# LightGBM 

In [17]:
import pandas as pd
import numpy as np
import lightgbm as lgb
from sklearn.metrics import mean_absolute_error
from sklearn.model_selection import RandomizedSearchCV, TimeSeriesSplit
import warnings
warnings.filterwarnings('ignore')

In [18]:
# 1. Feature Engineering "Super-Signal"
df_adm = pd.read_csv('../data/raw/admissions_hopital_pitie_2024.csv')
df_adm['date_entree'] = pd.to_datetime(df_adm['date_entree'])
dd = df_adm.groupby('date_entree').size().rename('admissions').asfreq('D', fill_value=0)
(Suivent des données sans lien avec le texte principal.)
(* ===== verification/XvLogTheorems.v ===== *)
(** The log of the xv6 file system survives crashes: what recovery finds after a
    power failure at any point is the contents at a commit. The theorems about
    the log come last. *)

From stdpp Require Import base option list numbers gmap.
From coqutil Require Import Datatypes.RecordSettersUsingExistingGetters.
From Stdlib Require Import ZArith Lia.
From S2P Require Import Prelude XvLog.
Local Open Scope Z_scope.

(** * Reasoning about crashes *)

(** Started in [s], [m] does not panic; if it returns, [Q] holds, and whenever the
    power fails, [R] holds of the disk. *)
Definition cwp {A} (m : DM A) (Q : A → machine → Prop) (R : gmap nat block → Prop) (s : machine) : Prop :=
  match m s with Done x s' => Q x s' | Crashed d => R d | Panicked => False end.

Section cwp.
Context (R : gmap nat block → Prop).

Lemma cwp_ret {A} (x : A) (Q : A → machine → Prop) s : Q x s → cwp (mret x) Q R s.
Proof. done. Qed.
Lemma cwp_bind {A B} (m : DM A) (f : A → DM B) Q s : cwp m (λ x, cwp (f x) Q R) R s → cwp (m ≫= f) Q R s.
Proof. unfold cwp, mbind, DM_bind. by destruct (m s). Qed.
Lemma cwp_read {A} (f : machine → A) Q s : Q (f s) s → cwp (read f) Q R s.
Proof. done. Qed.
Lemma cwp_update f Q s : Q tt (f s) → cwp (update f) Q R s.
Proof. done. Qed.
Lemma cwp_bread b Q s : Q (default (disk s !!! b) (dirty s !! b)) s → cwp (bread b) Q R s.
Proof. done. Qed.
Lemma cwp_bwrite b x Q s :
  R (disk s) → (∀ k, Q tt (mk_machine (<[b := x]> (disk s)) (delete b (dirty s)) (lg s) k)) → cwp (bwrite b x) Q R s.
Proof. intros HR HQ. unfold cwp, bwrite. destruct (power s); [done|apply HQ]. Qed.
Lemma cwp_mono {A} (m : DM A) (P Q : A → machine → Prop) s : cwp m P R s → (∀ x s', P x s' → Q x s') → cwp m Q R s.
Proof. unfold cwp. destruct (m s); auto. Qed.

Lemma cwp_weaken {A} (m : DM A) (Q : A → machine → Prop) (R' : gmap nat block → Prop) s :
  cwp m Q R' s → (∀ d, R' d → R d) → cwp m Q R s.
Proof. unfold cwp. destruct (m s); auto. Qed.
(* ===== verification/XvShParse.v ===== *)
(** The parser of the xv6 shell against a grammar: a lexer that cuts a line into
    tokens, a grammar over tokens with the command each sentence stands for, and
    the proof that [parsecmd] accepts exactly the sentences of the grammar, with
    that command, and otherwise stops with a message. *)

From stdpp Require Import base option list numbers sets.
From Stdlib Require Import Strings.Byte ZArith Lia.
From S2P Require Import Prelude CString XvProc XvSh.

(** * Tokens *)

Inductive token := Sym (c : byte) | Append | Word (w : cstr).

Definition flush (w : cstr) : list token := match w with [] => [] | _ => [Word w] end.

(** The tokens of [s], after the bytes [w] of a word. *)
Fixpoint lex_from (w : cstr) (s : cstr) : list token :=
  match s with
  | [] => flush w
  | c :: s' =>
      if strchr whitespace c then flush w ++ lex_from [] s'
      else if strchr symbols c then
        flush w ++
        match s' with
        | d :: s'' => if decide (c = ">"%byte ∧ d = ">"%byte) then Append :: lex_from [] s'' else Sym c :: lex_from [] s'
        | [] => [Sym c]
        end
      else lex_from (w ++ [c]) s'
  end.
Definition lex : cstr → list token := lex_from [].

(** * The grammar *)

Inductive redir_kind := Input | Output | OutputAppend.

Definition kind_byte (k : redir_kind) : byte :=
  match k with Input => "<" | Output => ">" | OutputAppend => "+" end%byte.
Definition kind_token (k : redir_kind) : token :=
  match k with Input => Sym "<"%byte | Output => Sym ">"%byte | OutputAppend => Append end.
Lemma map_kernel_spec R pd (s : vmem) data :
  vspace R pd (mk_space ∅ ∅ ∅) s → data_ok data → pd ≠ 0 →
  wp (map_kernel pd (kmap data)) (λ r s',
    r = 0 ∧ frames s' = R ∧ allocated (dom R) (heap s') ∨
    r = pd ∧ ∃ tb kn, vspace R pd (mk_space tb kn ∅) s' ∧ ∀ m, kn !! m = kernel_entry data m) s.
Proof.
  intros V [Hal Hd] Hnz. unfold kmap.
  assert (V2P KERNLINK = EXTMEM) as El by done. assert (V2P data = data - KERNBASE) as Ed by kmap_arith. rewrite El, Ed.
  assert (u32 (EXTMEM - 0) = EXTMEM) as E1 by done. assert (u32 (data - KERNBASE - EXTMEM) = data - KERNLINK) as E2 by kmap_arith.
  assert (u32 (PHYSTOP - (data - KERNBASE)) = KERNBASE + PHYSTOP - data) as E3 by kmap_arith. assert (u32 (0 - DEVSPACE) = 2 ^ 32 - DEVSPACE) as E4 by done.
  apply (map_kernel_step R pd _ s _ _ _ _ _ _ V); rewrite ?E1; try done; try kmap_arith; [by left|]. cbn [kern user]. intros tb1 kn1 s1 V1 K1.
  assert (∀ m, kn1 !! m = if decide (page_at m < KERNLINK) then kernel_entry data m else None) as K1'.
  { intros m. rewrite K1, lookup_empty. unfold kernel_entry. change (Z.lor PTE_W PTE_P) with 3. kmap_entry. }
  clear K1.
  apply (map_kernel_step R pd _ s1 _ _ _ _ _ _ V1); rewrite ?E2; try done; try kmap_arith; [intros m Hm; cbn [kern]; rewrite K1', decide_False by lia; done|by left|].
  cbn [kern user]. intros tb2 kn2 s2 V2 K2.
  assert (∀ m, kn2 !! m = if decide (page_at m < data) then kernel_entry data m else None) as K2'.
  { intros m. rewrite K2, K1'. unfold kernel_entry. change (Z.lor 0 PTE_P) with 1. kmap_entry. }
  clear K2 K1'.
  apply (map_kernel_step R pd _ s2 _ _ _ _ _ _ V2); rewrite ?E3; try done; try kmap_arith; [intros m Hm; cbn [kern]; rewrite K2', decide_False by lia; done|by left|].
  cbn [kern user]. intros tb3 kn3 s3 V3 K3.
  assert (∀ m, kn3 !! m = if decide (page_at m < KERNBASE + PHYSTOP) then kernel_entry data m else None) as K3'.
  { intros m. rewrite K3, K2'. unfold kernel_entry. change (Z.lor PTE_W PTE_P) with 3. kmap_entry. }
  clear K3 K2'.
  apply (map_kernel_step R pd _ s3 _ _ _ _ _ _ V3); rewrite ?E4; try done; try kmap_arith; [intros m Hm; cbn [kern]; rewrite K3', decide_False by (unfold DEVSPACE, KERNBASE, PHYSTOP in *; lia); done|by left|].
  cbn [kern user]. intros tb4 kn4 s4 V4 K4. apply wp_ret. right. split; [done|]. exists tb4, kn4. split; [done|].
  intros m. rewrite K4, K3'. unfold kernel_entry. change (Z.lor PTE_W PTE_P) with 3. change (2 ^ 32) with 4294967296. kmap_entry.
Qed.

(** [setupkvm] makes an address space with the kernel and no user memory, or fails
    and gives back every page. *)
Lemma setupkvm_spec (s : vmem) data :
  allocated (dom (frames s)) (heap s) → data_ok data →
  wp (setupkvm data) (λ r s',
    r = 0 ∧ frames s' = frames s ∧ allocated (dom (frames s)) (heap s') ∨
    r ≠ 0 ∧ ∃ tb kn, vspace (frames s) r (mk_space tb kn ∅) s' ∧ ∀ m, kn !! m = kernel_entry data m) s.
Proof.
  intros Ha Hd. unfold setupkvm. apply wp_bind. eapply wp_mono; [by apply kalloc_spec|].
  intros pd s1 [[-> ->]|(Hnz&Hp&Hnone&Hfr&Ha')]; cbn beta; [rewrite decide_True by done; apply wp_ret; by left|]. rewrite decide_False by done.
  apply wp_bind. eapply wp_intro; [done|]. cbn beta. rewrite decide_False by (vm_compute; congruence).
  eapply wp_mono; [apply map_kernel_spec; [eapply (empty_space pd s)|done|done]|]; cbn [frames heap]; [done|by rewrite Hfr|done|].
  intros r s' [?|(->&tb&kn&?&?)]; [by left|right]. eauto 6.
Qed.

End ops.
def create_super_features(df_ts):
    df = pd.DataFrame(index=df_ts.index)
    df['admissions'] = df_ts.values
    
    # Fourier Transforms (Saisonnalité Complexe)
    for k in range(1, 4): # 3 premiers harmoniques
        df[f'fourier_sin_{k}'] = np.sin(2 * np.pi * k * df.index.dayofyear / 365.25)
        df[f'fourier_cos_{k}'] = np.cos(2 * np.pi * k * df.index.dayofyear / 365.25)
    
    # Momentum (EWMA)
    df['ewma_7'] = df['admissions'].shift(1).ewm(span=7).mean()
    df['ewma_28'] = df['admissions'].shift(1).ewm(span=28).mean()
    
    # Saisonnier Metier
    df['month'] = df.index.month
    df['is_winter'] = df['month'].isin([11, 12, 1, 2]).astype(int)
    df['day'] = df.index.dayofweek
    
    # Lags dynamiques
    for l in [1, 2, 7, 14, 21]:
        df[f'lag_{l}'] = df['admissions'].shift(l)
    
    return df.dropna()

full_df = create_super_features(dd)
X = full_df.drop('admissions', axis=1)
y = full_df['admissions']

# Test sur les 3 derniers mois
test_days = 90
X_train, X_test = X.iloc[:-test_days], X.iloc[-test_days:]
y_train, y_test = y.iloc[:-test_days], y.iloc[-test_days:]

In [None]:
# 2. Tuning avec Booster 'DART' (Généralement plus précis pour les séries temporelles)
param_dist = {
    'num_leaves': [31, 63, 127, 255],
    'learning_rate': [0.01, 0.05, 0.1],
    'n_estimators': [1000, 2000],
    'feature_fraction': [0.7, 0.8, 0.9],
    'bagging_fraction': [0.8],
    'bagging_freq': [5],
    'lambda_l1': [0, 0.1, 1],
    'lambda_l2': [0, 0.1, 1]
}

tscv = TimeSeriesSplit(n_splits=5)
rs = RandomizedSearchCV(
    lgb.LGBMRegressor(objective='regression_l1', booster='dart', random_state=42, verbose=-1, n_jobs=-1),
    param_distributions=param_dist,
    n_iter=30,
    cv=tscv,
    scoring='neg_mean_absolute_error'
)

print("Recherche du modèle ultime en cours...")
rs.fit(X_train, y_train)
best_lgbm = rs.best_estimator_

Recherche du modèle ultime en cours...


In [None]:
preds = best_lgbm.predict(X_test)
mae = mean_absolute_error(y_test, preds)
print(f"\nMAE FINAL (Ultra-Optimisé) : {mae:.2f}")

import matplotlib.pyplot as plt
plt.figure(figsize=(15, 6))
plt.plot(y_test.index, y_test, label='Réel', color='#1a3a5f', alpha=0.5)
plt.plot(y_test.index, preds, label='LightGBM DART + Fourier', color='#c8102e', linewidth=2)
plt.title(f'Vision 2026 : Précision Maximale (MAE: {mae:.2f})')
plt.legend()
plt.show()